Python basic knowledge of character encoding and transcoding

Source: Internet
Author: User

Character encoding

When the Python interpreter loads the code in the. py file, the content is encoded (default ASCII)

ASCII code

ASCII (American Standard Code for Information interchange, United States Standards Information Interchange Code) is a set of computer coding systems based on the Latin alphabet, mainly used to display modern English and other Western European languages, It can only be represented by a maximum of 8 bits (one byte), and the ASCII code can only represent a maximum of 255 characters.

Handling of Chinese

GB2312 coding is suitable for the exchange of information between Chinese character processing and Chinese character communication system, which is used in mainland China and Singapore.

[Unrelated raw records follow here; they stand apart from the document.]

(* ===== verification/OnnxFusedConv.v ===== *)
(** The fused operator: [opConvSiLU] computes what a [Conv], a [Sigmoid] of it and the [Mul]
    of the two compute, bit for bit.

    The two convolutions run side by side: a block of the output is the same product in
    both, the fused one activates it on the spot, the plain one after all blocks and the
    bias.  What makes them meet is that the blocks tile the output. *)

From Stdlib Require Import SpecFloat.
From S2P Require Import Prelude Float64 GoSlices OnnxModel OnnxTensor OnnxShapeOps OnnxMathOps OnnxConv OnnxTensorTheorems.

#[local] Open Scope list_scope.

(** A product does not depend on the order of its factors. *)
Lemma mul32_comm x y : mul32 x y = mul32 y x.
Proof.
  unfold mul32. destruct x as [sx|sx| |sx mx ex], y as [sy|sy| |sy my ey]; cbn; try done; rewrite 1?(xorb_comm sx sy); try done.
  by rewrite (Pos.mul_comm mx my), (Z.add_comm ex ey).
Qed.

Section Fused.
Context {Rec : Recycled} {Mach : Machine}.

(** ** A matrix product overwrites its output *)

Lemma mac_step_len b aip n i p j c c' : mac_step b aip n i p j c = Some c' -> len c' = len c.
Proof.
  unfold mac_step. intros E. destruct (get c _); [|done]. cbn in E. destruct (get b _); [|done]. cbn in E.
  by apply set_len in E.
Qed.
(* ===== verification/OnnxFusion.v ===== *)
(** What a graph means: its nodes evaluated in order on tensors by name.

    This is the specification a session is measured against: [OnnxFusion] shows that fusing
    the graph keeps it, [OnnxRun] that a session computes it.

    Fusing a graph keeps what it computes, where the Sigmoid it drops is read by nobody
    else; and does not where it is. *)

From Stdlib Require Import SpecFloat.
From S2P Require Import Prelude Float64 GoSlices OnnxProto OnnxModel OnnxTensor OnnxShapeOps OnnxMathOps OnnxConv OnnxGraph OnnxTensorTheorems OnnxColumns OnnxFusedConv.

#[local] Open Scope list_scope.

(** The tensors that have a value. *)
Abbreviation Env := (gmap string Tensor).

Section Eval.
Context {Rec : Recycled} {Mach : Machine}.

(** The operands of a node: none for a name left out or without a value. *)
Definition operand (E : Env) (name : string) : option Tensor := if String.eqb name "" then None else E !! name.
Definition operands (E : Env) (names : list string) : list (option Tensor) := operand E <$> names.

(** The results of a node, under its output names; names beyond the results and results
    beyond the names are dropped. *)
Fixpoint bind_outputs (names : list string) (outs : list Tensor) (E : Env) : Env :=
  match names, outs with
  | name :: names, t :: outs => bind_outputs names outs (if String.eqb name "" then E else <[name := t]> E)
  | _, _ => E
  end.

(** The function and the attributes of a node. *)
Definition node_op (n : NodeProto) : option (OpFunc * Attributes) :=
  match nodeAttrsToAttributes (nd_Attrs n), lookup_op (nd_OpType n) with
  | Val attrs, Some f => Some (f, attrs)
  | _, _ => None
  end.
Lemma all_node_ids_ok nodes : forall ids l ids',
  ids_ok ids -> all_node_ids nodes ids = (l, ids') ->
  ids_ok ids' /\ ids.1 ⊆ ids'.1 /\
  Forall2 (fun n io => node_numbers ids'.1 (nd_Inputs n) io.1 /\ node_numbers ids'.1 (nd_Outputs n) io.2) nodes l.
Proof.
  induction nodes as [|n nodes IH]; intros ids l ids' Hok E; cbn in E; [simplify_eq; split_and!; [done|done|constructor]|].
  destruct (node_ids (nd_Inputs n) ids) as [ins ids1] eqn:E1. destruct (node_ids (nd_Outputs n) ids1) as [outs ids2] eqn:E2.
  destruct (all_node_ids nodes ids2) as [rest ids3] eqn:E3. simplify_eq.
  destruct (node_ids_ok _ _ _ _ Hok E1) as (H1 & Hs1 & Hi). destruct (node_ids_ok _ _ _ _ H1 E2) as (H2 & Hs2 & Ho).
  destruct (IH _ _ _ H2 E3) as (H3 & Hs3 & Hr). split_and!; [done|by do 2 (etrans; [done|])|]. constructor; [|done]. cbn [fst snd].
  split; [by do 2 (eapply node_numbers_grow; [done|])|by eapply node_numbers_grow].
Qed.

Section Run.
Context {Rec : Recycled} {Mach : Machine} {Order : InitOrder}.

(** ** A session of a graph *)

Record Indexed (s : Session) (inits : gmap string Tensor) (nodes : list NodeProto) : Prop := {
  ix_ids : ids_ok (tensorIDs s, numTensors s);
  ix_inits : exists names, numbers (tensorIDs s) names (initIDs s) /\ length names = length (initTensors s) /\
    zip names (initTensors s) ≡ₚ map_to_list inits;
  ix_inputs : numbers (tensorIDs s) (inputNames s) (inputIDs s);
  ix_steps : Forall2 (fun n st => node_op n = Some (st_func st, st_attrs st) /\
    node_numbers (tensorIDs s) (nd_Inputs n) (st_in st) /\ node_numbers (tensorIDs s) (nd_Outputs n) (st_out st)) nodes (steps s);
  ix_outputs : numbers (tensorIDs s) (outputNames s) (outputIDs s);
  ix_flags : len (recyclable s) = numTensors s
}.

Lemma load_nodes_ops nodes funcs : load_nodes nodes = Val funcs -> Forall2 (fun n fa => node_op n = Some fa) nodes funcs.
Proof.
  pose (step := fun (acc : outcome (list (OpFunc * Attributes))) (n : NodeProto) => obind acc (fun fs =>
    obind (wrap (nd_Name n) (nodeAttrsToAttributes (nd_Attrs n))) (fun attrs =>
      match lookup_op (nd_OpType n) with Some f => Val (fs ++ [(f, attrs)]) | None => Fail (UnsupportedOperator (nd_OpType n)) end))).
  change (load_nodes nodes) with (foldl step (Val []) nodes).
  assert (forall o, (forall v, o <> Val v) -> forall l fs, foldl step o l <> Val fs) as Hbad.
  { intros o Ho l. revert o Ho. induction l as [|m l IHl]; intros o Ho fs'; [apply Ho|]. cbn [foldl]. apply IHl. intros v. unfold step.
    destruct o as [a|e| |]; [by destruct (Ho a)|done..]. }
  assert (forall todo done_ acc fs, Forall2 (fun n fa => node_op n = Some fa) done_ acc ->
    foldl step (Val acc) todo = Val fs -> Forall2 (fun n fa => node_op n = Some fa) (done_ ++ todo) fs) as H.
  2:{ intros E. by apply (H nodes [] [] funcs). }
  induction todo as [|n todo IH]; intros done_ acc fs Hacc E; [cbn in E; simplify_eq; by rewrite app_nil_r|].
  cbn [foldl] in E. rewrite cons_middle, app_assoc.
  destruct (nodeAttrsToAttributes (nd_Attrs n)) as [attrs| | |] eqn:Ea; [|exfalso; revert E; apply Hbad; intros v; unfold step; cbn [obind]; by rewrite Ea..].
  destruct (lookup_op (nd_OpType n)) as [f|] eqn:Ef; [|exfalso; revert E; apply Hbad; intros v; unfold step; cbn [obind]; by rewrite Ea, ?Ef; cbn; rewrite ?Ef].
  apply (IH _ (acc ++ [(f, attrs)])).
  - apply Forall2_app; [done|]. constructor; [|constructor]. unfold node_op. by rewrite Ea, Ef.
  - rewrite <- E. f_equal. unfold step. cbn [obind]. rewrite Ea. cbn [wrap obind]. by rewrite Ef.
Qed.
Lemma same_pads_even upper size stride kernel dil before after :
  evenly_padded upper size stride kernel dil before after -> same_pads upper size stride kernel dil = (before, after).
Proof.
  unfold evenly_padded, same_pads. set (t := i64 _). intros [Et Eh].
  assert ((if t <? 0 then 0 else t) = before + after) as -> by (destruct (Z.ltb_spec t 0); lia).
  assert (0 <= before + after) by lia. rewrite Z.quot_div_nonneg by lia. pose proof (Z.div_mod (before + after) 2 ltac:(lia)).
  pose proof (Z.mod_pos_bound (before + after) 2 ltac:(lia)). destruct upper; f_equal; lia.
Qed.

(** The output length is the number of steps of the kernel. *)
Lemma out_length_counts size before after kernel dil stride out :
  0 < size -> 0 < kernel -> 0 < dil -> 0 < stride -> 0 <= before -> 0 <= after -> size + before + after + kernel * dil + stride <= max_int64 ->
  0 < out -> (out - 1) * stride + (kernel - 1) * dil < size + before + after <= out * stride + (kernel - 1) * dil ->
  out_length size before after kernel dil stride = Some out.
Proof.
  intros H1 H2 H3 H4 H5 H6 Hm Ho Hs. unfold out_length, kernel_room. assert (0 <= (kernel - 1) * dil) by nia.
  assert (kernel - 1 <= kernel * dil) by nia. assert (0 <= (out - 1) * stride) by nia.
  assert (out - 1 <= (out - 1) * stride) by nia. assert (max_int64 = 9223372036854775807 /\ min_int64 = -9223372036854775808) as [Emax Emin] by done.
  rewrite (i64_small (size + before)), (i64_small (size + before + after)), (i64_small (kernel - 1)), (i64_small ((kernel - 1) * dil)), (i64_small ((kernel - 1) * dil + 1)) by lia.
  rewrite i64_small by lia. unfold divmod, div64.
  rewrite (proj2 (Z.eqb_neq _ _)) by lia. cbn [mbind option_bind].
  rewrite Z.quot_div_nonneg by lia. rewrite <- (Z.div_unique_pos _ stride (out - 1) (size + before + after - ((kernel - 1) * dil + 1) - (out - 1) * stride)) by lia.
  rewrite (i64_small (out - 1)), i64_small by lia. f_equal. lia.
Qed.
Record Face := mkFace {
  fc_EventID : option string; fc_Camera : string; fc_PersonID : option Z; fc_Embedding : bytes; fc_CropPath : option string;
  fc_Confidence : float64; fc_Similarity : option float64; fc_Timestamp : Z
}.

Record KnownObject := mkKnownObject {
  ko_Name : string; ko_Label : string; ko_Centroid : bytes; ko_CropPath : option string; ko_MatchThreshold : option float64
}.

Record ObjectSighting := mkSighting { si_EventID : option string; si_Camera : string; si_ObjectID : Z; si_Similarity : float64; si_Timestamp : Z }.

Record ObjectReference := mkReference { re_ObjectID : Z; re_EventID : option string; re_Embedding : bytes; re_CropPath : option string }.

(** Each table with the next id it gives; of the events, the rows the statements read and
    write. *)
Record DB := mkDB {
  people : gmap Z Person; next_person : Z;
  faces : gmap Z Face; next_face : Z;
  known_objects : gmap Z KnownObject; next_object : Z;
  object_sightings : gmap Z ObjectSighting; next_sighting : Z;
  object_references : gmap Z ObjectReference; next_reference : Z;
  events : gmap string Event
}.

Definition set_people (m : gmap Z Person) (db : DB) : DB :=
  mkDB m (next_person db) (faces db) (next_face db) (known_objects db) (next_object db) (object_sightings db) (next_sighting db)
    (object_references db) (next_reference db) (events db).
Definition set_faces (m : gmap Z Face) (db : DB) : DB :=
  mkDB (people db) (next_person db) m (next_face db) (known_objects db) (next_object db) (object_sightings db) (next_sighting db)
    (object_references db) (next_reference db) (events db).
Definition set_objects (m : gmap Z KnownObject) (db : DB) : DB :=
  mkDB (people db) (next_person db) (faces db) (next_face db) m (next_object db) (object_sightings db) (next_sighting db)
    (object_references db) (next_reference db) (events db).
Definition set_sightings (m : gmap Z ObjectSighting) (db : DB) : DB :=
  mkDB (people db) (next_person db) (faces db) (next_face db) (known_objects db) (next_object db) m (next_sighting db)
    (object_references db) (next_reference db) (events db).
Definition set_references (m : gmap Z ObjectReference) (db : DB) : DB :=
  mkDB (people db) (next_person db) (faces db) (next_face db) (known_objects db) (next_object db) (object_sightings db) (next_sighting db)
    m (next_reference db) (events db).
Definition set_events (m : gmap string Event) (db : DB) : DB :=
  mkDB (people db) (next_person db) (faces db) (next_face db) (known_objects db) (next_object db) (object_sightings db) (next_sighting db)
    (object_references db) (next_reference db) m.

Definition nullString (s : string) : option string := if String.eqb s "" then None else Some s.

Definition foreign_key {A} : result string A := Err "FOREIGN KEY constraint failed"%string.
Definition full {A} : result string A := Err "database or disk is full"%string.

(** A reference that is null or names a row. *)
Definition refers {K A} `{Countable K} (m : gmap K A) (r : option K) : Prop :=
  match r with None => True | Some k => is_Some (m !! k) end.

#[global] Instance refers_dec {K A} `{Countable K} (m : gmap K A) (r : option K) : Decision (refers m r).
Proof. unfold refers. destruct r; apply _. Defined.

(** *** People *)

Definition SavePersonWithEvent (name : string) (ignore : bool) (centroid : bytes) (sourceEventID : string) (db : DB) : result string (Z * DB) :=
  if max_int64 <? next_person db then full else
  let p := mkPerson name ignore centroid (nullString sourceEventID) in
  Ok (next_person db,
    mkDB (<[next_person db := p]> (people db)) (next_person db + 1) (faces db) (next_face db) (known_objects db) (next_object db)
      (object_sightings db) (next_sighting db) (object_references db) (next_reference db) (events db)).

Definition SavePerson (name : string) (ignore : bool) (centroid : bytes) (db : DB) : result string (Z * DB) :=
  SavePersonWithEvent name ignore centroid "" db.

Definition GetPerson (id : Z) (db : DB) : option Person := people db !! id.

(** An [UPDATE ... WHERE id = ?] of the people. *)
Definition update_person (id : Z) (f : Person -> Person) (db : DB) : DB := set_people (alter f id (people db)) db.

Definition UpdatePersonCentroid (id : Z) (centroid : bytes) : DB -> DB :=
  update_person id (fun p => mkPerson (pe_Name p) (pe_Ignore p) centroid (pe_SourceEventID p)).
Definition UpdatePersonName (id : Z) (name : string) : DB -> DB :=
  update_person id (fun p => mkPerson name (pe_Ignore p) (pe_Centroid p) (pe_SourceEventID p)).
Definition SetPersonIgnore (id : Z) (ignore : bool) : DB -> DB :=
  update_person id (fun p => mkPerson (pe_Name p) ignore (pe_Centroid p) (pe_SourceEventID p)).
(** * cage-keeper: the Emergency Shutdown keeper of [src/cage_keeper.py]

    A shallow embedding of [CageKeeper] and the properties of its
    shutdown state machine, auction aggregation, urn scan and
    transaction sequencing. *)

From Stdlib Require Import ZArith List String Bool Lia.
Import ListNotations.
Open Scope Z_scope.

(** ** Numeric types *)

(** Modelled from the spec: the [Wad], [Ray] and [Rad] fixed-point types come
    from [pymaker.numeric], which is not among the sources.  They are integers
    scaled by 10^18, 10^27 and 10^45; [Ray(wad)] rescales by 10^9, the product
    of two rays is rescaled by 10^27 and truncated, and comparisons are those
    of the underlying integers. *)
Module Numeric.
Definition Wad := Z.
Definition Ray := Z.
Definition Rad := Z.

Definition Ray_of_Wad (w : Wad) : Ray := w * 10 ^ 9.
Definition mul (a b : Ray) : Ray := Z.quot (a * b) (10 ^ 27).
Definition gt (a b : Z) : bool := b <? a.
End Numeric.
Import Numeric.

(** ** Times

    [End.when()] answers a [datetime], [End.wait()] a [uint256], and the
    block's timestamp is an integer.  [check_cage] mixes them in double
    precision: [when.timestamp()] is a float, so [whenInUnix + wait] turns
    [wait] into a float and adds as floats, and [now >= thawedCage] compares
    an integer with a float, which Python does on the exact values. *)

(** A [datetime] lies in the years 1 to 9999.  The shutdown time is a block
    time, in whole seconds; it is given by its seconds since the epoch. *)
Definition min_timestamp : Z := -62135596800.
(** X28.  [do_boolean_op] only deletes and flips faces: the change it
    stages has an empty add buffer, no vertex merge and no intersection
    edge, marks no vertex and no edge for deletion, and asks for loose
    elements of killed faces to be removed; for intersection and union it
    flips no face. *)
Theorem do_boolean_op_only_deletes_and_flips (X : Extern) (bs : BoolState)
    (boolean_mode : boolean_op) :
  let change := do_boolean_op_change X bs boolean_mode in
  add change = init_meshadd (im bs) /\
  vert_merge_map change = [] /\
  intersection_edges change = [] /\
  use_face_kill_loose change = true /\
  vert_bmap (delete change) = replicate (length (im_verts (im bs))) false /\
  edge_bmap (delete change) = replicate (length (im_edges (im bs))) false /\
  length (face_bmap (delete change)) = length (im_faces (im bs)) /\
  (boolean_mode <> BMESH_BOOLEAN_DIFFERENCE -> face_flip change = []).
Proof.
  cbv zeta. unfold do_boolean_op_change.
  destruct (BM_mesh_calc_face_groups X (im bs) (face_side bs)) as [groups_array group_index].
  assert (H : forall change,
            let change' := fold_left (do_boolean_group X bs boolean_mode groups_array)
                                     group_index change in
            add change' = add change /\ vert_merge_map change' = vert_merge_map change /\
            intersection_edges change' = intersection_edges change /\
            use_face_kill_loose change' = use_face_kill_loose change /\
            vert_bmap (delete change') = vert_bmap (delete change) /\
            edge_bmap (delete change') = edge_bmap (delete change) /\
            length (face_bmap (delete change')) = length (face_bmap (delete change)) /\
            (boolean_mode <> BMESH_BOOLEAN_DIFFERENCE -> face_flip change' = face_flip change)).
  { induction group_index as [|grp group_index IH]; intros change; cbn [fold_left]; [tauto|].
    cbv zeta.
    destruct (IH (do_boolean_group X bs boolean_mode groups_array change grp))
      as (H1 & H2 & H3 & H4 & H5 & H6 & H7 & H8).
    destruct (do_boolean_group_frame X bs boolean_mode groups_array change grp)
      as (G1 & G2 & G3 & G4 & G5 & G6 & G7 & G8).
    rewrite H1, H2, H3, H4, H5, H6, H7.
    repeat split; try assumption. intros Hm. now rewrite (H8 Hm), (G8 Hm). }
  destruct (H (set_use_face_kill_loose (init_meshchange (im bs)) true))
    as (H1 & H2 & H3 & H4 & H5 & H6 & H7 & H8).
  rewrite H1, H2, H3, H4, H5, H6, H7. cbn.
  repeat split; try reflexivity; try apply length_replicate. exact H8.
Qed.

(** ** The uninitialised local of the intersector *)

Lemma non_coplanar_no_loose (X : Extern) (bs : BoolState) (c1 c2 : v3)
    (part_a : MeshPart) (a_idx : Z) (part_b : MeshPart) (b_idx : Z) (change : MeshChange) :
  mp_verts part_a = [] -> mp_edges part_a = [] ->
  mp_verts part_b = [] -> mp_edges part_b = [] ->
  non_coplanar_part_part_intersect X bs c1 part_a a_idx part_b b_idx change
  = non_coplanar_part_part_intersect X bs c2 part_a a_idx part_b b_idx change.
Proof.
  intros Hva Hea Hvb Heb. unfold non_coplanar_part_part_intersect.
  rewrite Hva, Hea, Hvb, Heb.
  destruct (isect_plane_plane_v3_db X (mp_plane part_a) (mp_plane part_b)) as [[l1 ld]|];
    reflexivity.
Qed.

Lemma at_index_lookup {A : Type} (l : list A) (i : Z) (x : A) :
  at_index l i = Some x -> l !! Z.to_nat i = Some x.
Proof. unfold at_index. destruct (i <? 0); [discriminate | auto]. Qed.

Lemma overlap_step_no_loose (X : Extern) (c1 c2 : Z -> Z -> v3) (bs : BoolState)
    (a_partset b_partset : MeshPartSet) (same : bool) (st : PairState) (o : BVHTreeOverlap) :
  faces_only a_partset -> faces_only b_partset ->
  overlap_step X c1 bs a_partset b_partset same st o
  = overlap_step X c2 bs a_partset b_partset same st o.
Proof.
  intros Ha Hb. unfold overlap_step.
  destruct (at_index (meshparts a_partset) (indexA o)) as [part_a|] eqn:Ea; [|reflexivity].
  destruct (at_index (meshparts b_partset) (indexB o)) as [part_b|] eqn:Eb; [|reflexivity].
  destruct (Ha _ _ (at_index_lookup _ _ _ Ea)) as [Hva Hea].
  destruct (Hb _ _ (at_index_lookup _ _ _ Eb)) as [Hvb Heb].
  unfold part_part_intersect.
  rewrite (non_coplanar_no_loose X bs (c1 (indexA o) (indexB o)) (c2 (indexA o) (indexB o))
             part_a (indexA o) part_b (indexB o) (pair_change st) Hva Hea Hvb Heb).
  reflexivity.
Qed.

Lemma intersect_partset_pair_no_loose (X : Extern)
    (qsort : (BVHTreeOverlap -> BVHTreeOverlap -> Z) -> list BVHTreeOverlap -> list BVHTreeOverlap)
    (self_isect : BoolState -> MeshPart -> list PartPartIntersect -> MeshChange -> MeshChange)
    (c1 c2 : Z -> Z -> v3) (bs : BoolState) (a_partset b_partset : MeshPartSet)
    (same : bool) (overlap : list BVHTreeOverlap) (meshchange : MeshChange) :
  faces_only a_partset -> faces_only b_partset ->
  intersect_partset_pair X qsort self_isect c1 bs a_partset b_partset same overlap meshchange
  = intersect_partset_pair X qsort self_isect c2 bs a_partset b_partset same overlap meshchange.
Proof.
  intros Ha Hb. unfold intersect_partset_pair. cbv zeta.
  assert (H : forall l st,
            fold_left (overlap_step X c1 bs a_partset b_partset same) l st
            = fold_left (overlap_step X c2 bs a_partset b_partset same) l st).
  { induction l as [|o l IH]; intros st; [reflexivity|]. cbn [fold_left].
    now rewrite (overlap_step_no_loose X c1 c2 bs a_partset b_partset same st o Ha Hb), IH. }
  now rewrite H.
Qed.

Lemma find_coplanar_parts_faces_only (bs : BoolState) (sides : Z) :
  faces_only (find_coplanar_parts bs sides).
Proof.
  intros p part Hp.
  destruct (find_coplanar_parts_inv bs sides) as (parts0 & face_part & Hinv & Hparts).
  apply Hparts in Hp. destruct Hp as (part0 & Hp0 & ->).
  destruct Hinv as (_ & _ & _ & _ & I5). destruct (I5 p part0 Hp0) as (_ & _ & Hv & He).
  destruct (calc_part_bb_eps_lists bs part0 (eps bs)) as (_ & H2 & H3 & _).
  rewrite H2, H3. split; assumption.
Qed.

(** X29.  The content of the uninitialised local [co] of
    [non_coplanar_part_part_intersect] has no influence on
    [BM_mesh_boolean]: the parts it intersects come from
    [find_coplanar_parts] and have neither loose vertices nor loose edges,
    so the two loops that read [co] are never entered. *)
Theorem BM_mesh_boolean_ignores_co_init (X : Extern)
    (apply : BoolState -> MeshChange -> BoolState)
    (qsort : (BVHTreeOverlap -> BVHTreeOverlap -> Z) -> list BVHTreeOverlap -> list BVHTreeOverlap)
    (self_isect : BoolState -> MeshPart -> list PartPartIntersect -> MeshChange -> MeshChange)
    (co_init1 co_init2 : Z -> Z -> v3)
    (overlap_fn : MeshPartSet -> MeshPartSet -> list BVHTreeOverlap)
    (bm : IMesh) (test_fn : Z -> Z) (use_self : bool) (boolean_mode : option boolean_op)
    (eps : float) :
  BM_mesh_boolean X apply qsort self_isect co_init1 overlap_fn bm test_fn use_self
                  boolean_mode eps
  = BM_mesh_boolean X apply qsort self_isect co_init2 overlap_fn bm test_fn use_self
                    boolean_mode eps.
Proof.
  unfold BM_mesh_boolean. cbv zeta.
  assert (H : forall bs,
            BM_mesh_boolean_isect_change X qsort self_isect co_init1 overlap_fn bs use_self
            = BM_mesh_boolean_isect_change X qsort self_isect co_init2 overlap_fn bs use_self).
  { intros bs. unfold BM_mesh_boolean_isect_change. cbv zeta.
    destruct use_self; apply intersect_partset_pair_no_loose;
      apply find_coplanar_parts_faces_only. }
  now rewrite H.
Qed.

(** ** Parts as chains of faces *)

Lemma coplanar_tree_plane (bs : BoolState) (sides : Z) (node : Z * v4) :
  node ∈ coplanar_tree bs sides -> snd node = face_canonical_plane bs (fst node).
Proof.
  unfold coplanar_tree. intros H. apply list_elem_of_fmap in H.
  destruct H as (f & -> & _). reflexivity.
Qed.

Lemma coplanar_candidates_test (bs : BoolState) (sides : Z) (face_part : list (option nat))
    (f c : Z) :
  In c (coplanar_candidates bs sides face_part f) ->
  find_coplanar_cb_test (fl_of_db (eps bs)) (face_canonical_plane bs f)
                        (face_canonical_plane bs c) = true.
Proof.
  unfold coplanar_candidates. intros Hin.
  apply list_elem_of_In, list_elem_of_fmap in Hin. destruct Hin as (node & -> & Hnode).
  apply list_elem_of_filter in Hnode. destruct Hnode as [Hok Hnode].
  unfold BLI_kdtree_4d_range_search in Hnode. apply list_elem_of_filter in Hnode.
  destruct Hnode as [_ Hnode]. apply coplanar_tree_plane in Hnode.
  apply andb_true_iff in Hok. destruct Hok as [_ Hok]. rewrite Hnode in Hok. exact Hok.
Qed.

(** The two ways a face on the wanted sides is handled, with the test the
    chosen face passed. *)
Lemma find_coplanar_step_join (bs : BoolState) (sides : Z) (partset : MeshPartSet)
    (face_part : list (option nat)) (f : Z) :
  on_sides bs sides f = true ->
  find_coplanar_step bs sides (partset, face_part) f
  = (add_part_to_partset partset (new_part_for bs f),
     <[Z.to_nat f := Some (length (meshparts partset))]> face_part) \/
  exists (near_f : Z) (p : nat),
    0 <= near_f /\ face_part !! Z.to_nat near_f = Some (Some p) /\
    find_coplanar_cb_test (fl_of_db (eps bs)) (face_canonical_plane bs f)
                          (face_canonical_plane bs near_f) = true /\
    find_coplanar_step bs sides (partset, face_part) f
    = (mkMeshPartSet (ps_bbmin partset) (ps_bbmax partset)
                     (alter (fun part => add_face_to_part part f) p (meshparts partset)),
       <[Z.to_nat f := Some p]> face_part).
Proof.
  intros Hside. unfold find_coplanar_step. rewrite Hside. cbn [negb].
  destruct (find_near_f bs sides face_part f =? -1) eqn:E; [now left|]. right.
  assert (Hpos : forall i, In i (coplanar_candidates bs sides face_part f) -> 0 <= i).
  { intros i Hi. apply coplanar_candidates_has_part, has_part_inv in Hi. tauto. }
  destruct (lowest_fold _ (-1) Hpos (or_introl eq_refl)) as (Hin & _ & _ & _).
  rewrite <- find_near_f_lowest in Hin.
  destruct Hin as [Heq | Hin]; [lia|].
  destruct (has_part_inv _ _ (coplanar_candidates_has_part _ _ _ _ _ Hin)) as (Hn & p & Hp).
  exists (find_near_f bs sides face_part f), p. split; [exact Hn|].
  rewrite Hp. split; [|split; [exact (coplanar_candidates_test _ _ _ _ _ Hin) | reflexivity]].
  unfold at_index in Hp. destruct (find_near_f bs sides face_part f <? 0); [discriminate|].
  exact Hp.
Qed.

Almost all Chinese-language systems and international software in mainland China support GB 2312.

Basic set of total income Chinese characters 6,763 and non-Chinese characters graphic characters 682. The entire character set is divided into 94 extents, each of which has 94 bits. Each location has only one character, so it can be used in the region and bit to encode the Chinese character, called the location code.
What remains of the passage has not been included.